Case ID: nys_115/html/0111-01.html
Source: Caselaw Access Project
Author: {"author": "MacLEAN, J.", "license": "Public Domain", "url": "https://static.case.law/"}
Date Created: 2024-08-24T03:29:51.129683

(62 Misc. Rep. 459.)
    JANSON et al. v. POTRUCH et al.
    (Supreme Court, Appellate Term.
    March 5, 1909.)
    1. Courts (§ 189)—Municipal Courts—Amending Judgment.
    By the provisions of Municipal Court Act (Laws 1902, p. 1563, c. 580) § 254, the trial justice has power to amend and modify the judgment.
    [Ed. Note.-—For other cases, see Courts, Dec. Dig. § 189.*]
    2. Trover and Conversion (§ 13*)—Conversion.
    Plaintiffs, who, as security, deposited checks with defendants, which were cashed in due course, have a claim only for money had and received, and not for conversion, in the absence of a showing of obligation to return the specific moneys deposited.
    [Ed. Note.—For other cases, see Trover and Conversion, Dec. Dig. § 13.*]
    Appeal from Municipal Court, Borough of Manhattan, Third District.
    Action by William G. Janson and another against Aaron Potruch and another. From an order modifying a judgment for plaintiffs, they appeal. Affirmed.
    Argued before GIEDERSLEEVE, P. J., and MacLEAN and DAYTON, JJ.
    Ferriss & Roeser, for appellants.
    Morrison & Schiff, for respondents.
    
      
      For other cases see same topic & § number in Dec. & Am. Digs. 1907 to date, & Rep’r Indexes
    
   MacLEAN, J.

Upon oral pleadings the plaintiffs declared "conversion,” and the defendants answered “general denial, bill of particulars.” According to the particulars furnished, the office of which “is to amplify a pleading and to inform a party with reasonable certainty of the nature of the claim made by his adversary, in order to prevent surprise and to enable him intelligently to meet the issue upon the trial” (Taylor v. Security Mutual Life Ins. Co., 73 App. Div. 319, 323, 76 N. Y. Supp. 671), the plaintiffs claim that the defendants converted the sum of $500, belonging to the plaintiffs, to their own use, as follows:

“That on or about the 5th day of June, 1908, the plaintiffs deposited with the defendants the sum of $500, together with two promissory notes, aggregating the sum of $500 additional, to be held as security under a lease, dated June 5, 1908, of certain premises in the borough of Brooklyn, city of New York, to be used as a theater for moving pictures or for vaudeville shows, which said lease was to be made by the defendants, as lessors, to the plaintiffs, as lessees. That by a written instrument, delivered at the same time with the said lease, the defendants agreed to procure a license for the use of said premises for a vaudeville house and moving picture place, and that the said lease should become null and void, and the above security deposited with the defendants should be returned to the plaintiffs, if the said license was not secured by the defendants. That no license was obtained by the defendants, and that the aforesaid lease was null and void, and that the plaintiffs demanded of the defendants the return of the security deposited with them, to wit, the sum of $500 and the two promissory notes, and that no part thereof was returned, excepting the two promissory notes, although demand was duly made upon the defendants, whereby the plaintiffs were damaged in the sum of $500.”

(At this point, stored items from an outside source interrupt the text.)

(** A signature field whose rendering by [str] can be read back: it holds
    no "-" and is not the string "None". *)
Definition plain (x : option string) : bool :=
  match x with
  | Some s => negb (has_char "-"%char s) && negb (String.eqb s "None")
  | None => true
  end.

(** A signature whose joined rendering can be read back: its first four
    fields are plain, and the last is not the string "None". *)
Definition clean_signature (g : HockeyCrashGroup.t) : bool :=
  plain (HockeyCrashGroup.exception_type g) &&
  plain (HockeyCrashGroup.reason g) &&
  plain (HockeyCrashGroup.crash_method g) &&
  plain (HockeyCrashGroup.crash_file g) &&
  match HockeyCrashGroup.crash_class g with
  | Some s => negb (String.eqb s "None")
  | None => true
  end.

Section LazyCaller.
Variable get : string -> Z -> exc Response.
Context {Item : Type}.

(** The lazy caller who asks a generator for [n] items, one [next()] after
    the other, and for nothing more. *)
Fixpoint pull (fuel : nat) (n : nat) (g : generator Item) (trace : list request)
    : option (list Item * generator Item * list request) :=
  match n with
  | O => Some ([], g, trace)
  | S n' =>
      match next get fuel g trace with
      | Some (Yielded item, g1, trace1) =>
          match pull fuel n' g1 trace1 with
          | Some (items, g', trace') => Some (item :: items, g', trace')
          | None => None
          end
      | _ => None
      end
  end.
End LazyCaller.

(* ===================================================================== *)
(** * Objects of any class *)
(* ===================================================================== *)



Section DynamicEquality.
Variable hash : string -> Z.

End DynamicEquality.
(** The measurements a camera session starts from survive every tick on
    which no face is available. *)
Lemma run_without_face (demoProfile : DemoProfile) (ticks : list Tick) :
  forall t : Tracker,
    Forall (fun k => noFaceAvailable (tickCamera k)) ticks ->
    sameSignal (prevDataRef t) DEFAULT_FACE_DATA ->
    sameSignal
      (prevDataRef (fold_left (loopTick REAL demoProfile) ticks t))
      DEFAULT_FACE_DATA.
Proof.
  induction ticks as [| k ks IH]; intros t Hall Hprev; [exact Hprev |].
  inversion Hall as [| k' ks' Hk Hks]; subst k' ks'.
  cbn [fold_left]. apply IH; [exact Hks |].
  unfold loopTick, loop.
  destruct (JS.ltb (tickTime k - lastProcessTimeRef t) 32); [exact Hprev |].
  pose proof (processFrame_without_face (tickCamera k)
                (set_lastProcessTime t (tickTime k)) Hk) as Hsame.
  destruct (processFrame (tickCamera k) (set_lastProcessTime t (tickTime k)))
    as [data t2].
  cbn [deliver prevDataRef]. cbn [fst set_lastProcessTime prevDataRef] in Hsame.
  now apply (sameSignal_trans _ (prevDataRef t)).
Qed.

End FirstFrame.

(** C5, amended. A tracker that has run on the camera path only, through
    any number of ticks on which no face was available (model or video
    not ready, detector failure, no face in the image), still holds the
    default measurements; on the first frame it then builds from a found
    face every eye-landmark point is the raw point of the mesh, while
    yaw, pitch, gazeX and gazeY are interpolated from the default frame's
    zeros: each is half its raw value.  More generally the eye landmarks
    are passed through unsmoothed whenever the previous frame carries
    none. *)
Theorem first_frame_smoothing :
  forall (demoProfile : DemoProfile) (ticks : list Tick) (cam : Camera)
         (rnd : Draws) (time : R) (video : Video) (results : Results)
         (landmarks : FaceMesh) (others : list FaceMesh),
    Forall (fun k => noFaceAvailable (tickCamera k)) ticks ->
    let t := fold_left (loopTick REAL demoProfile) ticks initialTracker in
    faceLandmarker cam = true ->
    videoRef cam = Some video ->
    (2 <= readyState video)%Z ->
    currentTime video <> lastVideoTime t ->
    detectForVideo cam = Returns results ->
    faceLandmarks results = landmarks :: others ->
    32 <= time - lastProcessTimeRef t ->
    let f := faceData (loop REAL demoProfile cam rnd time t) in
    sameSignal (prevDataRef t) DEFAULT_FACE_DATA
    /\ leftEye f = Some (rawLeftEye landmarks)
    /\ rightEye f = Some (rawRightEye landmarks)
    /\ yaw f = rawYaw landmarks * 0.5
    /\ pitch f = rawPitch landmarks * 0.5
    /\ gazeX f = rawGazeX landmarks * 0.5
    /\ gazeY f = rawGazeY landmarks * 0.5
    /\ (forall (prev : FaceData) (blendshapes : option (list Category)),
          leftEye prev = None -> rightEye prev = None ->
          leftEye (faceFound prev landmarks blendshapes)
          = Some (rawLeftEye landmarks)
          /\ rightEye (faceFound prev landmarks blendshapes)
             = Some (rawRightEye landmarks)).
Proof.
  intros demoProfile ticks cam rnd time video results landmarks others
         Hall t Hm Hv Hr Ha Hd Hf Hgap f.
  assert (Hprev : sameSignal (prevDataRef t) DEFAULT_FACE_DATA).
  { subst t. apply run_without_face; [exact Hall | repeat split]. }
  split; [exact Hprev |].
  subst f. rewrite (loop_real_processed demoProfile cam rnd time t Hgap).
  rewrite (processFrame_face cam (set_lastProcessTime t time) video results
             Hm Hv Hr Ha Hd _ _ Hf).
  cbn [fst snd deliver faceData set_lastProcessTime prevDataRef].
  destruct Hprev as (Hyaw & Hpitch & _ & _ & _ & _ & Hgx & Hgy & Hle & Hre).
  unfold faceFound, lerp, POSE_SMOOTHING.
  cbn [leftEye rightEye yaw pitch gazeX gazeY].
  rewrite Hyaw, Hpitch, Hgx, Hgy, Hle, Hre. simpl.
  do 2 (split; [reflexivity |]). do 4 (split; [lra |]).
  intros prev blendshapes Hl Hr'. rewrite Hl, Hr'. split; reflexivity.
Qed.

(** A camera session whose first image shows no face and whose second
    shows a face with the nose at x = 0.75. *)
Lemma first_frame_smoothing_witness :
  yaw (faceData
         (loop REAL HEALTHY
            (readyCamera 0.04 (oneFace (meshWithNose (mkPoint 0.75 0.5))))
            evenDraws 200
            (fold_left (loopTick REAL HEALTHY)
               [mkTick (readyCamera 0 noFace) evenDraws 100]
               initialTracker)))
  = rawYaw (meshWithNose (mkPoint 0.75 0.5)) * 0.5.
Proof.
  assert (Ht : lastVideoTime
                 (fold_left (loopTick REAL HEALTHY)
                    [mkTick (readyCamera 0 noFace) evenDraws 100]
                    initialTracker) = 0
               /\ lastProcessTimeRef
                    (fold_left (loopTick REAL HEALTHY)
                       [mkTick (readyCamera 0 noFace) evenDraws 100]
                       initialTracker) = 100).
  { change (fold_left (loopTick REAL HEALTHY)
              [mkTick (readyCamera 0 noFace) evenDraws 100] initialTracker)
      with (loop REAL HEALTHY (readyCamera 0 noFace) evenDraws 100
              initialTracker).
    rewrite loop_real_processed by (simpl; lra).
    rewrite (processFrame_no_face (readyCamera 0 noFace)
               (set_lastProcessTime initialTracker 100)
               {| readyState := 4; currentTime := 0 |} noFace
               eq_refl eq_refl ltac:(simpl; lia) ltac:(simpl; lra) eq_refl
               eq_refl).
    split; reflexivity. }
  destruct Ht as [Hvideo Hprocess].
  destruct (first_frame_smoothing HEALTHY
              [mkTick (readyCamera 0 noFace) evenDraws 100]
              (readyCamera 0.04 (oneFace (meshWithNose (mkPoint 0.75 0.5))))
              evenDraws 200 {| readyState := 4; currentTime := 0.04 |}
              (oneFace (meshWithNose (mkPoint 0.75 0.5)))
              (meshWithNose (mkPoint 0.75 0.5)) [])
    as (_ & _ & _ & Hyaw & _); try reflexivity.
  - constructor; [| constructor].
    right. right. right. right. exists noFace. split; reflexivity.
  - simpl. lia.
  - rewrite Hvideo. simpl. lra.
  - rewrite Hprocess. lra.
  - exact Hyaw.
Defined.

(** ** The report in binary64 *)

Section Binary64Report.

Lemma allFrom_each (check : Z -> bool) (count : nat) :
  forall start : Z,
    allFrom check start count = true ->
    forall z : Z,
      (start <= z < start + Z.of_nat count)%Z -> check z = true.
Proof.
  induction count as [| k IH]; intros start Hall z Hrange; [lia |].
  cbn [allFrom] in Hall. apply andb_prop in Hall.
  destruct Hall as [Hhere Hrest].
  destruct (Z.eq_dec z start) as [-> | Hne]; [exact Hhere |].
  apply (IH (start + 1)%Z Hrest). lia.
Qed.
(** The four literals whose branch of the switch is not the default. *)
Definition randomShape (shape : string) : Prop :=
  shape = "cat"%string \/ shape = "flower"%string
  \/ shape = "fish"%string \/ shape = "star"%string.

(** The body-axis coordinate, and the two samplers of the fish branch
    (source lines 61, 68-72 and 75-77). *)
Definition fishL (i count : nat) : R := (INR i / INR count - 0.5) * 15.

Definition fishBody (l r1 rad : R) : THREE.Vector3 :=
  THREE.mkVector3 l
    (cos (r1 * PI * 2) * (cos (l * 0.2) * 5) * rad)
    (sin (r1 * PI * 2) * (cos (l * 0.2) * 4) * rad).

Definition fishTail (l r1 r2 : R) : THREE.Vector3 :=
  THREE.mkVector3 (l - 2) ((r1 - 0.5) * 8) ((r2 - 0.5) * 2).

(** Source lines 21 and 61 and the test of line 66 as binary64
    evaluates them, to check that a boundary input is one the rounded
    arithmetic really meets. *)
Module Binary64.
Import PrimFloat.

Definition fishL (i count : float) : float := ((i / count - 0.5) * 15)%float.

Definition isBody (i count : float) : bool := ltb (abs (fishL i count)) 7%float.

Definition boundary : bool :=
  eqb (fishL 29 30) 7%float && negb (isBody 29 30).

End Binary64.

(** [morphsToward T k p0 p]: [p] is what [k] successive runs of the
    callback make of [p0], the inputs of each frame being arbitrary
    except that the target computed for the particle was [T] each
    time. *)
Inductive morphsToward (T : THREE.Vector3) : nat -> Particle -> Particle -> Prop :=
| morph_start (p : Particle) : morphsToward T 0 p p
| morph_frame (k : nat) (p0 p p' : Particle)
              (count : nat) (visual : VisualParams) (bass handX handY : R)
              (isHandActive : bool) (i : nat) (g g1 g' : Rng) :
    morphsToward T k p0 p ->
    getTargetPosition i count (shape visual) g = Done T g1 ->
    updateParticle count visual bass handX handY isHandActive i p g
    = Done p' g' ->
    morphsToward T (S k) p0 p'.

(** The Euclidean distance of the base position from a point. *)
Definition baseDistance (p : Particle) (T : THREE.Vector3) : R :=
  sqrt ((P.baseX p - THREE.x T) * (P.baseX p - THREE.x T)
        + (P.baseY p - THREE.y T) * (P.baseY p - THREE.y T)
        + (P.baseZ p - THREE.z T) * (P.baseZ p - THREE.z T)).

(** The palette entry a draw [u] selects among [n] colours. *)
Definition colorIndex (n : nat) (u : R) : Z := Math.floor (u * INR n).

(** What the loop leaves in the slots of particle [j]: the three
    channels of [c]. *)
Definition painted (array : list R) (j : nat) (c : THREE.Color) : Prop :=
  array !! (j * 3)%nat = Some (THREE.r c)
  /\ array !! (j * 3 + 1)%nat = Some (THREE.g c)
  /\ array !! (j * 3 + 2)%nat = Some (THREE.b c).

(** [wp m g Q]: from the generator [g] the run [m] ends in [Done] and
    its value and final generator satisfy [Q]. *)
Definition wp {A : Type} (m : Js A) (g : Rng) (Q : A -> Rng -> Prop) : Prop :=
  match m g with
  | Done a g' => Q a g'
  | Abort _ => False
  end.

(** [safe m]: the run [m] never throws. *)
Definition safe {A : Type} (m : Js A) : Prop :=
  forall g : Rng, m g <> Abort TypeError.

(** [bass] as the step computes it from the analyser's bytes. *)
Definition bassOf (freqData : list nat) : R := sumSlice freqData 0 10 / 10 / 255.

(** Record updates used to state the comparison. *)
Definition withShape (visual : VisualParams) (s : string) : VisualParams :=
  mkVisualParams (chaos visual) (speed visual) (size visual)
                 (colorPalette visual) s.

Definition withVisual (data : SongData) (visual : VisualParams) : SongData :=
  mkSongData (title data) (artist data) (description data) (tempo data)
             (key data) (scale data) visual.

(** The bundle as section 7 of the spec words it, to be compared with
    what the step does: [chaos], [speed] and [size] clamped to [0,1],
    [0.1,2] and [0.1,2], and an unknown shape replaced by sphere. *)
Definition clamp (lo hi v : R) : R := Rmax lo (Rmin hi v).

Definition isShapeLiteral (s : string) : bool :=
  String.eqb s "sphere" || String.eqb s "cat" || String.eqb s "flower"
  || String.eqb s "fish" || String.eqb s "star".

Definition sanitized (visual : VisualParams) : VisualParams :=
  mkVisualParams (clamp 0 1 (chaos visual))
                 (clamp 0.1 2 (speed visual))
                 (clamp 0.1 2 (size visual))
                 (colorPalette visual)
                 (if isShapeLiteral (shape visual) then shape visual
                  else "sphere"%string).

(** A bundle whose speed, 5, lies outside [0.1, 2]. *)
Definition hastySong : SongData :=
  mkSongData "" "" "" 90 "C" "major"
             (mkVisualParams 0 5 1 ["#ffffff"%string] "sphere").

(** The target of particle [i] on the sphere. *)
Definition sphereTarget (i count : nat) : THREE.Vector3 :=
  THREE.setFromSphericalCoords 10 (phiOf i count) (thetaOf i count).

(** What the callback makes of a particle when [chaos = 0],
    [speed = 0] and the hand is not detected, for the target [T]. *)
Definition calmStep (T : THREE.Vector3) (p : Particle) : Particle :=
  let baseX := P.baseX p + (THREE.x T - P.baseX p) * 0.03 in
  let baseY := P.baseY p + (THREE.y T - P.baseY p) * 0.03 in
  let baseZ := P.baseZ p + (THREE.z T - P.baseZ p) * 0.03 in
  let vx := P.vx p * 0.92 + (baseX - P.x p) * 0.05 in
  let vy := P.vy p * 0.92 + (baseY - P.y p) * 0.05 in
  let vz := P.vz p * 0.92 + (baseZ - P.z p) * 0.05 in
  P.mk (P.t p) (P.x p + vx) (P.y p + vy) (P.z p + vz)
       baseX baseY baseZ vx vy vz.

(** The initial store: positions in [-25, 25], base positions in
    [-10, 10], velocities zero. *)
Definition initial (p : Particle) : Prop :=
  (-25 <= P.x p <= 25 /\ -25 <= P.y p <= 25 /\ -25 <= P.z p <= 25)
  /\ (-10 <= P.baseX p <= 10 /\ -10 <= P.baseY p <= 10
      /\ -10 <= P.baseZ p <= 10)
  /\ (P.vx p = 0 /\ P.vy p = 0 /\ P.vz p = 0).

(** One axis of the idle step in the coordinates
    [e = position - target], [v = velocity], [d = base - target]. *)
Definition axisStep (s : R * R * R) : R * R * R :=
  let '(e, v, d) := s in
  let d' := 0.97 * d in
  let v' := 0.92 * v + 0.05 * (d' - e) in
  (e + v', v', d').

(** The same step on numerators over the common denominator
    [10000 ^ k]. *)
Definition scaledStep (s : Z * Z * Z) : Z * Z * Z :=
  let '(e, v, d) := s in
  (9500 * e + 9200 * v + 485 * d,
   -500 * e + 9200 * v + 485 * d,
   9700 * d)%Z.

(** The linear combination of three integer columns, over [10000 ^ k]. *)
Definition combine (k : nat) (c1 c2 c3 : Z * Z * Z) (s : R * R * R)
  : R * R * R :=
  let '(e, v, d) := s in
  let '(a1, b1, d1) := c1 in
  let '(a2, b2, d2) := c2 in
  let '(a3, b3, d3) := c3 in
  ((IZR a1 * e + IZR a2 * v + IZR a3 * d) / 10000 ^ k,
   (IZR b1 * e + IZR b2 * v + IZR b3 * d) / 10000 ^ k,
   (IZR d1 * e + IZR d2 * v + IZR d3 * d) / 10000 ^ k).

(** [within B s]: the three coordinates of [s] are at most [B] in
    absolute value. *)
Definition within (B : R) (s : R * R * R) : Prop :=
  let '(e, v, d) := s in Rabs e <= B /\ Rabs v <= B /\ Rabs d <= B.

(** [rowsBelow c1 c2 c3 D]: along each row of the matrix of columns
    [c1], [c2], [c3], the absolute values sum to at most [0.11 * D]. *)
Definition rowsBelow (c1 c2 c3 : Z * Z * Z) (D : Z) : bool :=
  let '(a1, b1, d1) := c1 in
  let '(a2, b2, d2) := c2 in
  let '(a3, b3, d3) := c3 in
  (((Z.abs a1 + Z.abs a2 + Z.abs a3) * 100 <=? 11 * D)
   && ((Z.abs b1 + Z.abs b2 + Z.abs b3) * 100 <=? 11 * D)
   && ((Z.abs d1 + Z.abs d2 + Z.abs d3) * 100 <=? 11 * D))%Z.

(** The three axes of a particle, in error coordinates about [T]. *)
Definition axisX (T : THREE.Vector3) (p : Particle) : R * R * R :=
  (P.x p - THREE.x T, P.vx p, P.baseX p - THREE.x T).

Definition axisY (T : THREE.Vector3) (p : Particle) : R * R * R :=
  (P.y p - THREE.y T, P.vy p, P.baseY p - THREE.y T).

Definition axisZ (T : THREE.Vector3) (p : Particle) : R * R * R :=
  (P.z p - THREE.z T, P.vz p, P.baseZ p - THREE.z T).

(** The distance of a particle from the origin. *)
Definition distanceFromOrigin (p : Particle) : R :=
  sqrt (P.x p * P.x p + P.y p * P.y p + P.z p * P.z p).

(** [treble] as the step computes it from the analyser's bytes. *)
Definition trebleOf (freqData : list nat) : R :=
  sumSlice freqData 100 150 / 50 / 255.

(** The distance of a particle from the pointer, as the interaction
    computes it. *)
Definition pointerDistance (handX handY : R) (p : Particle) : R :=
  sqrt ((P.x p - handX) * (P.x p - handX) + (P.y p - handY) * (P.y p - handY)
        + (P.z p - 0) * (P.z p - 0)).

(** The falloff [power = (1 - dist / 25)^2]. *)
Definition falloff (dist : R) : R := (1 - dist / 25) * (1 - dist / 25).

(** The velocity the default vortex leaves (source lines 213-219). *)
Definition swirled (handX handY : R) (p : Particle) : Particle :=
  let dx := P.x p - handX in
  let dy := P.y p - handY in
  let dz := P.z p - 0 in
  let power := falloff (pointerDistance handX handY p) in
  P.mk (P.t p) (P.x p) (P.y p) (P.z p) (P.baseX p) (P.baseY p) (P.baseZ p)
       (P.vx p + - dy * (0.8 * power) * 0.1 - dx * (0.5 * power) * 0.1)
       (P.vy p + dx * (0.8 * power) * 0.1 - dy * (0.5 * power) * 0.1)
       (P.vz p - dz * (0.5 * power) * 0.1).

(** Particle [k] of a fresh store, from the draws it consumes. *)
Definition particleFromDraws (g : Rng) (k : nat) : Particle :=
  P.mk (draw g (7 * k) * 100)
       ((draw g (7 * k + 1) - 0.5) * 50)
       ((draw g (7 * k + 2) - 0.5) * 50)
       ((draw g (7 * k + 3) - 0.5) * 50)
       ((draw g (7 * k + 4) - 0.5) * 20)
       ((draw g (7 * k + 5) - 0.5) * 20)
       ((draw g (7 * k + 6) - 0.5) * 20)
       0 0 0.

(** The callback in three phases, to state what a step leaves.

    [morphed]: the particle after the morph of its base position toward
    [target] and the advance of its phase (source lines 163-170). *)
Definition morphed (visual : VisualParams) (bass : R) (target : THREE.Vector3)
           (p : Particle) : Particle :=
  P.mk (P.t p + speed visual * (0.005 + bass * 0.05))
       (P.x p) (P.y p) (P.z p)
       (P.baseX p + (THREE.x target - P.baseX p) * 0.03)
       (P.baseY p + (THREE.y target - P.baseY p) * 0.03)
       (P.baseZ p + (THREE.z target - P.baseZ p) * 0.03)
       (P.vx p) (P.vy p) (P.vz p).

(** A particle with another velocity. *)
Definition withVelocity (p : Particle) (vx vy vz : R) : Particle :=
  P.mk (P.t p) (P.x p) (P.y p) (P.z p) (P.baseX p) (P.baseY p) (P.baseZ p)
       vx vy vz.

(** The amplitude of the noise: [chaos] as the bundle gives it, halved
    for the cat and raised by half for the fish (source lines 173-175). *)
Definition noiseScaleOf (visual : VisualParams) : R :=
  let noiseScale := chaos visual in
  let noiseScale :=
    if String.eqb (shape visual) "cat" then noiseScale * 0.5 else noiseScale in
  if String.eqb (shape visual) "fish" then noiseScale * 1.5 else noiseScale.

(** [integrated]: friction, the spring toward the noisy target and the
    move, applied to the particle [q] the interaction leaves (source
    lines 177-184 and 225-236). *)
Definition integrated (visual : VisualParams) (isHandActive : bool)
           (q : Particle) : Particle :=
  let noiseX :=
    simpleNoise (P.t q) (P.baseZ q * 0.1) (P.baseX q * 0.1)
    * noiseScaleOf visual * 5 in
  let noiseY :=
    simpleNoise (P.baseY q * 0.1) (P.t q) (P.baseZ q * 0.1)
    * noiseScaleOf visual * 5 in
  let noiseZ :=
    simpleNoise (P.baseZ q * 0.1) (P.baseX q * 0.1) (P.t q)
    * noiseScaleOf visual * 5 in
  let springStrength := if isHandActive then 0.01 else 0.05 in
  let vx := P.vx q * 0.92 + (P.baseX q + noiseX - P.x q) * springStrength in
  let vy := P.vy q * 0.92 + (P.baseY q + noiseY - P.y q) * springStrength in
  let vz := P.vz q * 0.92 + (P.baseZ q + noiseZ - P.z q) * springStrength in
  P.mk (P.t q) (P.x q + vx) (P.y q + vy) (P.z q + vz)
       (P.baseX q) (P.baseY q) (P.baseZ q) vx vy vz.

(** [p'] is what a step with the bundle [visual], taken as it is, makes
    of [p]: for some target, the particle is morphed toward it, touched
    by the interaction when the hand is detected, and integrated. *)
Definition steppedAsGiven (visual : VisualParams) (bass handX handY : R)
           (isHandActive : bool) (p p' : Particle) : Prop :=
  exists (target : THREE.Vector3) (g1 : Rng) (touched : Particle) (g2 : Rng),
    (if isHandActive
     then handInteraction (shape visual) handX handY
                          (morphed visual bass target p)
     else ret (morphed visual bass target p)) g1
    = Done touched g2
    /\ p' = integrated visual isHandActive touched.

As they particularized, so they proved, with the exception of the moneys for the conversion of which this action was brought, and judgment was rendered in. their favor, with provision for a body execution against the defendants. Thereafter, upon motion by the defendants, the trial justice by order modified and amended the judgment by striking therefrom the provision “that the defendants are liable to arrest and imprisonment,” and from that order the plaintiffs now appeal.

The trial justice was empowered to amend and modify the judgment by the provisions of section 254 of the Municipal Court act (Laws 1902,_ p. 1563, c. 580); and in view of the claim, despite its characterization, proven by the plaintiffs, the trial justice, under Cohn v. Beckhardt, 63 Hun, 333, 18 N. Y. Supp. 84, was justified in ren-' dering judgment merely upon the legal obligation of the defendants to pay a sum certain to the plaintiffs as money had and received, because the plaintiffs deposited checks for $400 and for $100 with the defendants, and they appear to have been cashed in due course. Wherefore the plaintiffs may not claim for conversion, unless the defendants were obligated.to return the specific moneys deposited, and this was not shown. The order must therefore be affirmed.

Order affirmed with costs.

GILDERSLEEVE, P. J., concurs. DAYTON, J., concurs in result.